O significado é o que nos liga aos destinatários de nossas criações. É como um presente que alegra e realiza tanto a nós que o oferecemos, quanto a quem o recebe, pois, esse ato nas suas duas extremidades está repleto de significado.

Os dois tipos de inovação

Independente de estarmos falando de produtos, serviços, processos ou modelos de negócios, temos que considerar dois níveis de inovação:

  • A inovação de soluções, que diz respeito a ideias que possibilitam melhorar soluções para problemas existentes, ou seja, um novo como, uma nova maneira de abordar os desafios considerados relevantes em um mercado, mas que, embora propicie melhorias progressivas, vão sempre na mesma direção.
  • A inovação de significado, que envolve uma visão nova, que redefine os problemas a serem abordados, conduzindo a inovação a um nível mais elevado, pois não se restringe a um novo modo, mas, principalmente, a um novo motivo, a uma nova razão para que as pessoas utilizem algo, uma nova interpretação para o que é relevante e significativo em um mercado.

Verganti considera que as duas inovações devem conviver nas práticas da gestão da inovação, mas não esconde sua total entrega ao modelo da inovação de significado e a defende quebrando dois princípios básicos.

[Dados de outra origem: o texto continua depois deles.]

Lemma commit_cases t rs stored cancelled files (acc : bool) s s' r : message_table (messages t) ->
  commit_message_deletions sha256 hex_decode stored_to_vec t rs stored cancelled files acc s = (s', r) ->
  (is_ok r = false /\ saved_records (dek s') (db s') = saved_records (dek s) (db s) /\
   receipt_rows (db s') = receipt_rows (db s)) \/
  saved_records (dek s') (db s') = Erasure.merge_all rs (saved_records (dek s) (db s)) /\
  receipt_rows (db s) ⊆ receipt_rows (db s') /\
  (acc = true -> forall x h, x ∈ rs -> Erasure.is_receipt x = true ->
     Erasure.receipt_digest sha256 x = Ok h -> h ∈ receipt_rows (db s')).
Proof using record_roundtrip aes_laws.
  intros Ht. unfold commit_message_deletions, m_bind at 1, m_lift.
  destruct (try_fold _ _ _) as [l|e]; [|by intros [= <- <-]; left].
  intros Htr. apply transact_cases in Htr as [Hk [[Hdb Hr]|(d & v & Hop & Hdb & _)]].
  { left. by rewrite Hk, Hdb. }
  right. apply m_bind_Ok in Hop as (d1 & [] & Hgc & Hop). apply m_bind_Ok in Hop as (d2 & [] & Hm & Hop).
  assert (Hf1 : frame (in_table ATTACHMENT_GC) (each enqueue_attachment_gc files))
    by (apply frame_each; intros x _; apply frame_gc).
  pose proof (frame_erased_rows t l ∅) as Hf2.
  assert (Hmt : MESSAGE_DELETIONS <> messages t /\ DELETION_ACCEPTANCE <> messages t)
    by (destruct Ht as [->|[->| ->]]; done).
  destruct Hmt as [Hmt1 Hmt2].
  assert (Hs1 : saved_records (key d1) (tables d1) = saved_records (dek s) (db s))
    by (eapply (saved_frame _ _ _ _ _ Hf1) in Hgc; [exact Hgc|by intros k [=]]).
  assert (Hg1 : receipt_rows (db s) ⊆ receipt_rows (tables d1))
    by (eapply (frame_receipts _ _ Hf1) in Hgc; [exact Hgc|by intros k [=]]).
  assert (Hs2 : saved_records (key d) (tables d) = saved_records (key d2) (tables d2)).
  { eapply (saved_frame _ _ _ _ _ Hf2); [|exact Hop]. by intros k [He|[He|He]]. }
  assert (Hg2 : receipt_rows (tables d2) ⊆ receipt_rows (tables d)).
  { eapply (frame_receipts _ _ Hf2); [|exact Hop]. by intros k [He|[He|He]]. }
  assert (Hkd : key d = dek s).
  { apply Hf2 in Hop as [-> _]. apply merge_each in Hm as [-> _]. by apply Hf1 in Hgc as [-> _]. }
  apply merge_each in Hm as (_ & Hs & Hg & Hall). rewrite Hk, Hdb.
  rewrite Hs1 in Hs. rewrite Hs, Hkd in Hs2. split; [exact Hs2|]. split; [by do 2 (etrans; [eassumption|])|].
  intros Hacc x h Hx Hrec Hh. apply Hg2. by eapply Hall.
Qed.


End Guards.

(** ** The rows of one session

    Transcripts of one record and a codec for shallow documents; nothing is
    encrypted. *)

#[local] Existing Instances Devices.toy_scheme Erasure.group_deletable.

#[local] Instance plain_aes : Aes := {| aes_encrypt := plain_encrypt; aes_decrypt := plain_decrypt; os_rng := zero_rng |}.
#[local] Instance plain_aes_laws : AesLaws.
Proof. split; [apply plain_roundtrip|apply zero_rng_length]. Qed.

(** A deletion for everyone of the message "t" of the session "x". *)
Definition known_record : DeletionRecord :=
  {| r_context := "dm:x"; r_key := "t"; r_correlation := None; r_scope := ForEveryone; r_owner := "a";
     r_local_only := false; r_status := DPending; r_administrator := None; r_request := None; r_ack := None |}.

#[local] Instance row_json : DeletionJson := {|
  origin_to_vec _ := Ok []; request_to_vec _ := Ok []; ack_to_vec _ := Ok []; frame_to_vec _ := Ok [];
  proof_to_vec _ := Ok []; proof_from_str _ := Err "unknown"; delegation_to_vec _ := Ok [];
  record_to_vec r := if decide (r = known_record) then Ok (str "known") else Err "unknown";
  records_to_vec _ := Ok [];
|}.
#[local] Instance row_json' : Erasure.ErasureJson := {|
  Erasure.json_to_vec _ := Ok []; Erasure.manifest_to_vec _ := Ok []; Erasure.message_to_vec _ := Ok [];
  Erasure.message_from_slice _ := Err "malformed"; Erasure.content_to_vec := Devices.toy_content;
  Erasure.roster_to_vec := Devices.toy_roster_bytes; Erasure.identity_to_vec _ := Ok [];
  Erasure.identity_from_slice _ := Err "malformed";
  Erasure.b64_encode := Fragments.toy_encode; Erasure.b64_decode := Fragments.toy_decode;
|}.
#[local] Instance row_rows : RowJson := {|
  rj_value := shallow_json 4;
  origin_from_value _ := Err "malformed"; descriptor_from_value _ := Err "malformed"; descriptor_from_slice _ := Err "malformed"; descriptor_to_vec _ := Ok [];
  manifest_from_value _ := Err "malformed"; marker_to_value _ := Ok (VBool true); marker_from_value _ := Err "malformed";
  record_from_slice b := if decide (b = str "known") then Ok known_record else Err "malformed";
  ack_row_to_vec _ := Ok []; ack_from_slice _ := Err "malformed";
|}.

Lemma row_marker_object m v : marker_to_value m = Ok v -> v <> VNull.
Proof. by intros [= <-]. Qed.
Lemma row_record_roundtrip r b : record_to_vec r = Ok b -> record_from_slice b = Ok r.
Proof. cbn. case_decide as Hr; intros [= <-]. by rewrite Hr. Qed.

Definition sealed_blob (p : bytes) : bytes := zero_rng 0 ++ p.
Definition row_of (v : Value) : bytes := default [] (res_ok (value_to_vec v)).
Definition message_of (md : list (string * Value)) : Value :=
  VObject {[ "conversation_id" := VString "x";
             "message" := VObject {[ "body" := VString "secret"; "metadata" := VObject (list_to_map md) ]} ]}.
Definition fresh_message : Value := message_of [("deletion_key", VString "t")].
Definition erased_message : Value := message_of [("deletion", VBool true)].

(** The record is filed; the message has not arrived. *)
Definition known_rows (rest : gmap string (gmap string bytes)) : Store.Persistence :=
  {| db := <[MESSAGE_DELETIONS := {[storage_key known_record := sealed_blob (str "known")]}]>
           (<[MESSAGE_DELETION_TARGETS := {[index_key "dm:x" "t" (storage_key known_record)
                                            := sealed_blob (str (storage_key known_record))]}]> rest);
     dek := []; rng := 0; outcomes := []; read_fault := None |}.

Definition m_key : string := history_message_key "x" 1 "m".
Definition erased_store : Store.Persistence :=
  known_rows {[ MESSAGES := {[ m_key := sealed_blob (row_of erased_message) ]} ]}.
Definition late_sends : list late_write :=
  [LateAppend DM_HISTORY "x" 1 "m" (row_of fresh_message);
   LateSend DM_HISTORY "x" 1 "m" (row_of fresh_message) (Some (row_of fresh_message));
   LateSettled "private_dm" "x" "m"].

Lemma sealed_rows_stay_witness :
  row_sealed erased_store MESSAGES m_key (sealed_blob (row_of erased_message)) /\
  table_of (db (run_late Fragments.toy_sha hex_bytes late_sends erased_store)) MESSAGES !! m_key
    = Some (sealed_blob (row_of erased_message)).
Proof.
  assert (Hs : row_sealed erased_store MESSAGES m_key (sealed_blob (row_of erased_message))).
  { split; [vm_compute; reflexivity|]. exists (row_of erased_message), erased_message.
    split; [vm_compute; reflexivity|]. split; vm_compute; reflexivity. }
  split; [exact Hs|]. apply sealed_rows_stay; [by left|exact Hs].
Defined.

Definition late_append := append_history_message Fragments.toy_sha hex_bytes DM_HISTORY "x" 1 "m" (row_of fresh_message).
Definition after_append : Store.Persistence := (late_append (known_rows ∅)).1.

Lemma late_copy_erased_witness :
  late_append (known_rows ∅) = (after_append, Ok tt) /\
  ((exists row, row_sealed (known_rows ∅) MESSAGES m_key row) \/
   exists row p v, table_of (db after_append) MESSAGES !! m_key = Some row /\ decrypt (dek after_append) row = Ok p /\
     value_from_slice p = Ok v /\ content_free v).
Proof.
  assert (Hok : late_append (known_rows ∅) = (after_append, Ok tt)).
  { unfold after_append. assert ((late_append (known_rows ∅)).2 = Ok tt) by (vm_compute; reflexivity).
    destruct (late_append (known_rows ∅)) as [s r]. cbn in *. by subst r. }
  split; [exact Hok|].
  refine (late_copy_erased Fragments.toy_sha hex_bytes (value_laws := shallow_json_laws 4) row_marker_object DM_HISTORY "x" 1 "m"
    (row_of fresh_message) (known_rows ∅) after_append fresh_message "t" _ known_record _ _ _ _ _ Hok).
  - split; [vm_compute; reflexivity|]. split.
    + exists (sealed_blob (str "known")), (str "known"). split; [vm_compute; reflexivity|].
      split; vm_compute; reflexivity.
    + intros name [->|[=]]. exists (sealed_blob (str (storage_key known_record))).
      split; vm_compute; reflexivity.
  - vm_compute. reflexivity.
  - vm_compute. reflexivity.
  - vm_compute. reflexivity.
  - by left.
Defined.


End Rows.
Definition phase_code (p : BackgroundCallPhase) : N :=
  match p with Incoming => 0 | Outgoing => 1 | Accepting => 2 | Active => 3 | Ended => 4 end.
Definition code_phase (n : N) : BackgroundCallPhase :=
  match n with 0 => Incoming | 1 => Outgoing | 2 => Accepting | 3 => Active | _ => Ended end%N.
Definition call_tuple (r : CallRecord) :=
  (c_id r, owner r, c_revision r, c_acknowledged r,
   (session_id (state r), call_id (state r), phase_code (phase (state r)), expires_at_ms (state r),
    sender (state r), binding (state r)), (answer r, decline r, hangup r)).
Definition tuple_call (t : string * string * N * bool * (string * string * N * N * string * string)
                          * (option string * option string * option string)) : CallRecord :=
  let '(i, o, rev, ack, (s, c, p, e, f, b), (a, d, h)) := t in
  {| c_id := i; owner := o; c_revision := rev; c_acknowledged := ack;
     state := {| session_id := s; call_id := c; phase := code_phase p; expires_at_ms := e; sender := f; binding := b |};
     answer := a; decline := d; hangup := h |}.
#[local] Instance toy_calls : RowCodec CallRecord := {|
  row_to_vec r := codec_to_vec (call_tuple r); row_from_slice b := tuple_call <$> codec_from_slice b;
|}.
#[local] Instance toy_calls_laws : RowCodecLaws CallRecord.
Proof.
  split. intros [i o rev ack [s c p e f b] a d h] v Hv. cbn in *. rewrite (codec_roundtrip _ _ Hv). cbn. by destruct p.
Qed.

(** Numbers that never repeat. *)
Definition toy_random (n i : nat) : bytes :=
  match Byte.of_nat i with Some b => replicate (pred n) x00 ++ [b] | None => replicate (n + i) x00 end.

Lemma toy_hex_inj n i j : 0 < n -> hex_string (toy_random n i) = hex_string (toy_random n j) -> i = j.
Proof.
  unfold toy_random. intros Hn H%hex_string_inj.
  destruct (Byte.of_nat i) as [b|] eqn:Hi, (Byte.of_nat j) as [b'|] eqn:Hj.
  - apply (inj (replicate (pred n) x00 ++.)) in H. injection H as <-. apply Byte.to_of_nat_iff in Hi, Hj. congruence.
  - apply (f_equal length) in H. rewrite length_app, !length_replicate in H. cbn in H.
    apply Byte.of_nat_None_iff in Hj. lia.
  - apply (f_equal length) in H. rewrite length_app, !length_replicate in H. cbn in H.
    apply Byte.of_nat_None_iff in Hi. lia.
  - apply (f_equal length) in H. rewrite !length_replicate in H. lia.
Qed.
Lemma toy_cap_inj i j : cap toy_random i = cap toy_random j -> i = j.
Proof. apply (toy_hex_inj 32). lia. Qed.

Definition ring : BackgroundCallState :=
  {| session_id := "s"; call_id := "c"; phase := Incoming; expires_at_ms := 9; sender := "bob"; binding := "" |}.
Definition ring_sync := sync_background_calls Fragments.toy_sha toy_random "me" [ring].
Definition ring_take := take_background_call_action Fragments.toy_sha toy_random (cap toy_random 1) "me" ring 5.
Definition ringing : Store.Persistence := (ring_sync (new_store [])).1.
Definition answered : Store.Persistence := (ring_take ringing).1.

O primeiro é que, ao invés da ideação, a inovação de significado nasce de uma visão compartilhada primeiro aos pares e estimula o criticismo em círculos cada vez maiores, começando com participantes internos das organizações, até chegar a ser submetida a crítica de intérpretes externos.

O segundo princípio propõe que a inovação não venha de fora para dentro, começando com o consumidor e pessoas externas, a chamada inovação centrada no usuário, crowdsourcing e inovação aberta.

Ele argumenta que o fluxo da inovação de significado se inicia de dentro para fora, ou seja, de uma visão com propósito gerada internamente nas organizações.

Visão interna

A Nest Labs revolucionou o mercado de termostato com um novo significado, produzido a partir das críticas mútuas de Tony Fadell e Matt Roger.

Resultado: acabou sendo comprada pelo Google por US$ 3,2 bilhões em 2014.

Os empreendedores não buscaram ideias de agentes externos, em vez disso construíram sua visão a partir de si mesmos.

Verganti ainda cita a Yankee Candles. Até a década de 80, as velas serviam para dois objetivos básicos: ser uma alternativa para as quedas de energia e em celebrações devocionais.

O que, então, esperar desse segmento? Que ele simplesmente desaparecesse, mas o que aconteceu de verdade foi um movimento inverso.

As pessoas começaram a comprar mais velas do que nunca. Elas são contemporâneas, significativas e as pessoas as amam.

De acordo com a Associação Nacional de Velas dos Estados Unidos, nove a cada dez consumidores do produto dizem usar velas para deixar o cômodo mais confortável e aconchegante.

É um exemplo claro da importância de adotarem a inovação de significado para romperem com velhos hábitos e olharem por diferentes ângulos.

Lembre-se: não é mais o como, mas sim o porquê que deve reger a inovação. E, assim, voltamos à provocação de Verganti: o que amaríamos que as pessoas amassem?

Esse é o início da inovação que transforma e gera valor para quem a produz e para quem a consome.